Going back a century or so, the well-dressed edifice would carry itself with proud bearing. Such buildings lined public avenues instilling character through style and substance. At the Manufacturers Club, for instance, a grand entrance framed by pairs of freestanding columns finished in the Corinthian classical order welcomed (or intimidated) visitors. Rising above, entablatures and colonnades gave way to corbels, pediments, tasteful arches and courses of dentils—all in Green River Limestone. Bas-relief carvings of winged creatures and heraldry marked the corners. Stretching skyward, the entire towering eyeful culminated with an architectural “TA-DA” at the uppermost heights. Before the admirer’s gaze was finally relinquished, a final, rooftop finesse—a bold cornice—captivated the eye.
More than shade or protection from the elements, such overhangs provided a powerful visual terminus confirming stature. Projecting over the sidewalks, they reached outwards as declarations of potency, demonstrations of consequence transforming buildings into destinations and citizens into spectators. And here, at the heart of Center City at Broad and Walnut, the group proclaiming its grand arrival was the city’s’ nouveau riche: the manufacturers.
Throughout the second half of the 19th century, Philadelphians had come to expect architectural statements along the rooftops of South Broad Street. La Pierre House and the Academy of Music claimed a more modest skyline in the 1850s. Horticultural Hall and the Art Club updated it in the 1890s. Philadelphia’s earliest skyscrapers on Broad Street offered their own kind of “visual liveliness.” Architectural historian David Brownlee observed that the “chateau-esque pinnacles of the Bellevue Hotel, the boldly massed modern classicism of the Fidelity (now Wells Fargo) Building, the strong cornices of the two Land Title towers, and the Art Deco belfry of the PNB (built as the Lincoln Liberty) Building rise together with City Hall’s tower to create one of the world’s most distinctive and animated skylines.” What’s missing today, writes Brownlee, is the biggest, boldest, roofline of them all. The Manufacturers’ Club “suffered a bad haircut” when it’s “giant Florentine shadow caster, proportionately one of the biggest cornices in the city, was removed.”

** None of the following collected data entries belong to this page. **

(** *** The laws of the bound at binary64 *)

Lemma b64_within_b_spec (x : spec_float) (n : Z) : b64_within_b x n = true -> b64_within x n.
Proof.
  unfold b64_within_b, b64_within. destruct x as [s | s | | [ | ] m e]; try discriminate.
  - intros _. exact I.
  - rewrite andb_true_iff, Z.leb_le. auto.
Qed.

Lemma Z_range_In (n c : Z) : 0 <= c < n -> In c (Z_range n).
Proof.
  intros H. unfold Z_range. apply in_map_iff. exists (Z.to_nat c).
  split; [ lia | ]. apply in_seq. lia.
Qed.

Lemma table_rows_ok : forallb b64_row_ok spec_table = true.
Proof. vm_compute. reflexivity. Qed.

Lemma b64_within_zero : b64_within (of_int 0) 0.
Proof. exact I. Qed.

Lemma b64_within_fit (count t p : Z) :
  0 <= count < 2 ^ 53 -> In (t, p # 100) spec_table ->
  @too_large spec_float binary64 (truediv count t) = false.
Proof.
  intros Hc Hin. apply b64_truediv_fits; [ exact Hc | ].
  apply (spec_table_small t (p # 100) Hin).
Qed.

Lemma b64_within_score (count t p : Z) :
  0 <= count -> In (t, p # 100) spec_table ->
  b64_within (mul (py_min (mul (truediv count t) (of_int 100)) (of_int 100))
                  (@of_decimal spec_float binary64 (p # 100))) p.
Proof.
  intros Hc Hin. pose proof table_rows_ok as Hall. rewrite forallb_forall in Hall.
  specialize (Hall _ Hin). unfold b64_row_ok in Hall. cbn [fst snd Qnum] in Hall.
  rewrite andb_true_iff, forallb_forall in Hall. destruct Hall as [Hbelow Hcap].
  apply b64_within_b_spec.
  destruct (Z_lt_le_dec count t) as [Hlt | Hge].
  - apply (Hbelow count). apply Z_range_In. lia.
  - rewrite (achievement_capped count t (p # 100) Hin Hge). exact Hcap.
Qed.

Lemma integers_exact : forallb b64_exact_int (map (Z.add 1) (Z_range 100)) = true.
Proof. vm_compute. reflexivity. Qed.

Lemma b64_of_int_exact (k : Z) :
  1 <= k <= 100 ->
  exists (m : positive) (e : Z),
    b64_of_int k = S754_finite false m e /\ bounded 53 1024 m e = true /\
    b64_scaled m e = k * 2 ^ 1074.
Proof.
  intros Hk. pose proof integers_exact as Hall. rewrite forallb_forall in Hall.
  destruct (b64_exact_int_spec k) as [m [e [H1 [H2 [_ H3]]]]].
  - apply Hall. apply in_map_iff. exists (k - 1). split; [ lia | ].
    apply Z_range_In. lia.
  - exists m, e. auto.
Qed.

Lemma b64_within_add (x y : spec_float) (a b : Z) :
  0 <= a -> 0 <= b -> a + b <= 100 ->
  b64_within x a -> b64_within y b -> b64_within (add x y) (a + b).
Proof.
  intros Ha Hb Hab Hx Hy. change (@add spec_float binary64) with b64_add.
  assert (Hp : 0 < 2 ^ 1074) by reflexivity.
  destruct x as [sx | sx | | [ | ] mx ex]; try contradiction;
    destruct y as [sy | sy | | [ | ] my ey]; try contradiction.
  - destruct sx, sy; exact I.
  - unfold b64_add. cbn [SFadd]. destruct Hy as [By Vy]. split; [ exact By | nia ].
  - unfold b64_add. cbn [SFadd]. destruct Hx as [Bx Vx]. split; [ exact Bx | nia ].
  - destruct Hx as [Bx Vx]. destruct Hy as [By Vy].
    assert (Hposx : 0 < b64_scaled mx ex).
    { unfold b64_scaled. apply bounded_spec in Bx as [He _].
      assert (0 < 2 ^ (ex + 1074)) by (apply pow2_pos; lia). nia. }
    assert (Hposy : 0 < b64_scaled my ey).
    { unfold b64_scaled. apply bounded_spec in By as [He _].
      assert (0 < 2 ^ (ey + 1074)) by (apply pow2_pos; lia). nia. }
    destruct (b64_of_int_exact (a + b) ltac:(nia)) as [mB [eB [_ [BB VB]]]].
    destruct (b64_add_upper mx my mB ex ey eB Bx By BB ltac:(rewrite VB; nia))
      as [mr [er [Hr [Br Vr]]]].
    rewrite Hr. split; [ exact Br | ]. rewrite <- VB. exact Vr.
Qed.

Lemma b64_within_bounds (x : spec_float) (n : Z) :
  0 <= n <= 100 -> b64_within x n ->
  leb (of_int 0) x = true /\ leb x (@of_int spec_float binary64 100) = true.
Proof.
  intros Hn Hx. change (@leb spec_float binary64) with SFleb.
  change (@of_int spec_float binary64) with b64_of_int.
  destruct x as [s | s | | [ | ] m e]; try contradiction.
  - destruct s; split; reflexivity.
  - destruct Hx as [Bx Vx]. split; [ reflexivity | ].
    change (b64_of_int 100) with (S754_finite false 7036874417766400 (-46)).
    apply SFleb_scaled; [ exact Bx | reflexivity | ].
    change (b64_scaled 7036874417766400 (-46)) with (100 * 2 ^ 1074).
    assert (0 < 2 ^ 1074) by reflexivity. nia.
Qed.


(** * The scoring engine at binary64 *)

(** ** Counts of rows never leave the floats *)

Lemma b64_quotients_fit (current_data : list (string * Z)) :
  counts_ok current_data -> quotients_fit (F := spec_float) current_data.
Proof.
  intros [_ Hok] category count t Hin Et.
  destruct (Hok category count Hin) as [Hcat Hcount].
  destruct (category_tables spec_float binary64 category Hcat) as [t' [p [Et' [_ [_ Htp]]]]].
  rewrite Et in Et'. inversion Et'. subst t'.
  exact (b64_within_fit count t p Hcount Htp).
Qed.

Lemma b64_shortfalls_fit (current_data : list (string * Z)) :
  counts_ok current_data ->
  forall (k : string) (c t : Z),
    In (k, c) current_data -> dict_lookup target k = Some t -> 0 < t - c ->
    @too_large spec_float binary64 (truediv (t - c) t) = false.
Proof.
  intros [_ Hok] k c t Hin Et Hneeded.
  destruct (Hok k c Hin) as [Hcat Hcount].
  destruct (category_tables spec_float binary64 k Hcat) as [t' [p [Et' [_ [_ Htp]]]]].
  rewrite Et in Et'. inversion Et'. subst t'.
  pose proof (spec_table_small t (p # 100) Htp) as Ht.
  apply b64_truediv_fits; lia.
Qed.

(** ** C1: the score of the stated algorithm *)

(** The nine turns of the loop on the dict [get_current_data] builds. *)
Lemma calculate_score_counts_dict (F : Type) (A : Arith F) (c1 c2 c3 c4 c5 c6 c7 c8 c9 : Z) :
  quotients_fit (counts_dict [c1; c2; c3; c4; c5; c6; c7; c8; c9]) ->
  exists r : score_result F,
    calculate_score (counts_dict [c1; c2; c3; c4; c5; c6; c7; c8; c9]) = Ok r /\
    stated_algorithm [c1; c2; c3; c4; c5; c6; c7; c8; c9] r.
Proof.
  intros Hfit.
  assert (H1 : too_large (truediv c1 60) = false)
    by (apply (Hfit "QnA"); [ cbn; tauto | reflexivity ]).
  assert (H2 : too_large (truediv c2 30) = false)
    by (apply (Hfit "운동 가이드라인"); [ cbn; tauto | reflexivity ]).
  assert (H3 : too_large (truediv c3 20) = false)
    by (apply (Hfit "식단 가이드라인"); [ cbn; tauto | reflexivity ]).
  assert (H4 : too_large (truediv c4 15) = false)
    by (apply (Hfit "철학/마인드셋"); [ cbn; tauto | reflexivity ]).
  assert (H5 : too_large (truediv c5 12) = false)
    by (apply (Hfit "부상 관리"); [ cbn; tauto | reflexivity ]).
  assert (H6 : too_large (truediv c6 10) = false)
    by (apply (Hfit "피드백"); [ cbn; tauto | reflexivity ]).
  assert (H7 : too_large (truediv c7 15) = false)
    by (apply (Hfit "식단 예시"); [ cbn; tauto | reflexivity ]).
  assert (H8 : too_large (truediv c8 20) = false)
    by (apply (Hfit "운동 예시"); [ cbn; tauto | reflexivity ]).
  assert (H9 : too_large (truediv c9 8) = false)
    by (apply (Hfit "톤/말투"); [ cbn; tauto | reflexivity ]).
  clear Hfit.
  unfold calculate_score, counts_dict, categories. cbn [combine].
  rewrite score_loop_step.
  change (dict_lookup target "QnA") with (Some 60).
  change (dict_lookup (@weights F A) "QnA") with (Some (@of_decimal F A (23 # 100))).
  cbv beta iota. change (60 =? 0) with false. cbv iota. rewrite H1. cbv iota zeta.
  rewrite score_loop_step.
  change (dict_lookup target "운동 가이드라인") with (Some 30).
  change (dict_lookup (@weights F A) "운동 가이드라인") with (Some (@of_decimal F A (18 # 100))).
  cbv beta iota. change (30 =? 0) with false. cbv iota. rewrite H2. cbv iota zeta.
  rewrite score_loop_step.
  change (dict_lookup target "식단 가이드라인") with (Some 20).
  change (dict_lookup (@weights F A) "식단 가이드라인") with (Some (@of_decimal F A (13 # 100))).
  cbv beta iota. change (20 =? 0) with false. cbv iota. rewrite H3. cbv iota zeta.
  rewrite score_loop_step.
  change (dict_lookup target "철학/마인드셋") with (Some 15).
  change (dict_lookup (@weights F A) "철학/마인드셋") with (Some (@of_decimal F A (9 # 100))).
  cbv beta iota. change (15 =? 0) with false. cbv iota. rewrite H4. cbv iota zeta.
  rewrite score_loop_step.
  change (dict_lookup target "부상 관리") with (Some 12).
  change (dict_lookup (@weights F A) "부상 관리") with (Some (@of_decimal F A (9 # 100))).
  cbv beta iota. change (12 =? 0) with false. cbv iota. rewrite H5. cbv iota zeta.
  rewrite score_loop_step.
  change (dict_lookup target "피드백") with (Some 10).
  change (dict_lookup (@weights F A) "피드백") with (Some (@of_decimal F A (4 # 100))).
  cbv beta iota. change (10 =? 0) with false. cbv iota. rewrite H6. cbv iota zeta.
  rewrite score_loop_step.
  change (dict_lookup target "식단 예시") with (Some 15).
  change (dict_lookup (@weights F A) "식단 예시") with (Some (@of_decimal F A (4 # 100))).
  cbv beta iota. change (15 =? 0) with false. cbv iota. rewrite H7. cbv iota zeta.
  rewrite score_loop_step.
  change (dict_lookup target "운동 예시") with (Some 20).
  change (dict_lookup (@weights F A) "운동 예시") with (Some (@of_decimal F A (10 # 100))).
  cbv beta iota. change (20 =? 0) with false. cbv iota. rewrite H8. cbv iota zeta.
  rewrite score_loop_step.
  change (dict_lookup target "톤/말투") with (Some 8).
  change (dict_lookup (@weights F A) "톤/말투") with (Some (@of_decimal F A (10 # 100))).
  cbv beta iota. change (8 =? 0) with false. cbv iota. rewrite H9. cbv iota zeta.
  cbn [score_loop rbind].
  eexists. split; [ reflexivity | ].
  unfold stated_algorithm. repeat split; reflexivity.
Qed.

(** C1. [calculate_score] computes the stated algorithm. At binary64, for the
    nine categories with counts of rows [c1 .. c9] it returns the sum, taken
    in declaration order, of [min(count / target * 100, 100) * weight] with
    the stated targets and weights; the achievements and scores of [details]
    are those of the formula and the tier is the one of the total. The same
    holds over any arithmetic in which no quotient is out of range. Counts
    equal to the targets give [total_score = 100.0] and tier Gold; counts all
    zero except QnA = 30 give QnA achievement 50.0, QnA score 11.5,
    [total_score = 11.5] and the tier below Bronze. *)
Theorem calculate_score_stated_algorithm :
  (forall c1 c2 c3 c4 c5 c6 c7 c8 c9 : Z,
      let counts := [c1; c2; c3; c4; c5; c6; c7; c8; c9] in
      Forall (fun c => 0 <= c < 2 ^ 53) counts ->
      exists r : score_result spec_float,
        calculate_score (counts_dict counts) = Ok r /\ stated_algorithm counts r) /\
  (forall (F : Type) (A : Arith F) (c1 c2 c3 c4 c5 c6 c7 c8 c9 : Z),
      let counts := [c1; c2; c3; c4; c5; c6; c7; c8; c9] in
      quotients_fit (counts_dict counts) ->
      exists r : score_result F,
        calculate_score (counts_dict counts) = Ok r /\ stated_algorithm counts r) /\
  (exists r : score_result spec_float,
      calculate_score (counts_dict [60; 30; 20; 15; 12; 10; 15; 20; 8]) = Ok r /\
      total_score r = b64_of_decimal (1000 # 10) /\
      tier r = Gold) /\
  (exists (r : score_result spec_float) (qna : detail spec_float),
      calculate_score (counts_dict [30; 0; 0; 0; 0; 0; 0; 0; 0]) = Ok r /\
      hd_error (details r) = Some qna /\
      d_category qna = "QnA" /\
      d_achievement qna = b64_of_decimal (500 # 10) /\
      d_score qna = b64_of_decimal (115 # 10) /\
      total_score r = b64_of_decimal (115 # 10) /\
      tier r = Unrated).
Proof.
  split; [ | split; [ | split ] ].
  - intros c1 c2 c3 c4 c5 c6 c7 c8 c9 counts Hcounts.
    apply calculate_score_counts_dict, b64_quotients_fit, counts_dict_ok, Hcounts.
  - intros F A c1 c2 c3 c4 c5 c6 c7 c8 c9 counts Hfit.
    apply calculate_score_counts_dict, Hfit.
  - eexists. split; [ vm_compute; reflexivity | ].
    split; vm_compute; reflexivity.
  - eexists. eexists. split; [ vm_compute; reflexivity | ].
    repeat split; vm_compute; reflexivity.
Qed.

The Manufactures’ Club earlier, 5-story Queen Anne style building by Hazehurst & Huckle opened at 1409 Walnut in the 1880s. But membership quickly expanded beyond the city’s textile manufacturers to include any industry. By 1912, 1,800 members strong, the club had acquired the site of the Hotel Bellevue after it merged with the Stratford. One architectural competition later, the club signed on Simon and Bassett and builders Irwin & Leighton and the construction of the 10-story steel frame clubhouse was underway.
Simon and Bassett designed it in the Italian Renaissance style, and a rendering was exhibited in 1912 at the Eighteenth Annual Architectural Exhibition Held by the Philadelphia Chapter of the American Institute of Architects and the T-Square Club. It featured a paneled mahogany lobby, a lounge and café above a basement billiard room and a rustic, tiled grille. On the second floor, members found the library and card rooms. An auditorium for 1,200 occupied the third floor. Above that were three floors of guest rooms, an elaborate banquet hall overlooking Broad Street on the 8th floor and a dining room above it all. “One of the handsomest and best equipped clubhouses in the world” praised one architectural journal. A welcome contrast to “the familiar bleak ‘skyscraper’” wrote another. “A tall building of truly artistic conception … one of the most impressive sights of South Broad Street.”
Edward P. Simon partnered with David B. Bassett from 1908 to 1919 and produced another great cornice that survives. This one, from 1917, is atop the historically designated Pomerantz Building at 1525 Chestnut Street. Hidden City, called this cantilevered cornice “audacious.” Its historical nomination (see the .pdf here) described it as a “radical projection” extending “more than seven feet out from the plane of the façade” causing it to “almost…float above the sidewalk.” Instead of harkening back to classical times, this feature endowed its building with something ironic. Simon & Bassett “used the daring projection of the cantilevered cornice as a reminder that the building’s structure is modern.” So, too, with the spreading cornice at the Manufacturers’ Club.
How, then, did this most expressive and defining attribute disappear?
Cornices were considered dangerous. Almost immediately after the Club opened, Philadelphians read of an earthquake in Avezzano, Italy that “knocked cornices off buildings in Rome.” Closer to home, cornices and ornamental coping were falling off Philadelphia’s own City Hall. “Danger In Cornices,” read one headline. To reassure a worried public, city officials removed five tons from the upper reaches of City Hall.
It was only a matter of time before the Manufacturers Club at Broad and Walnut would get a similar shearing.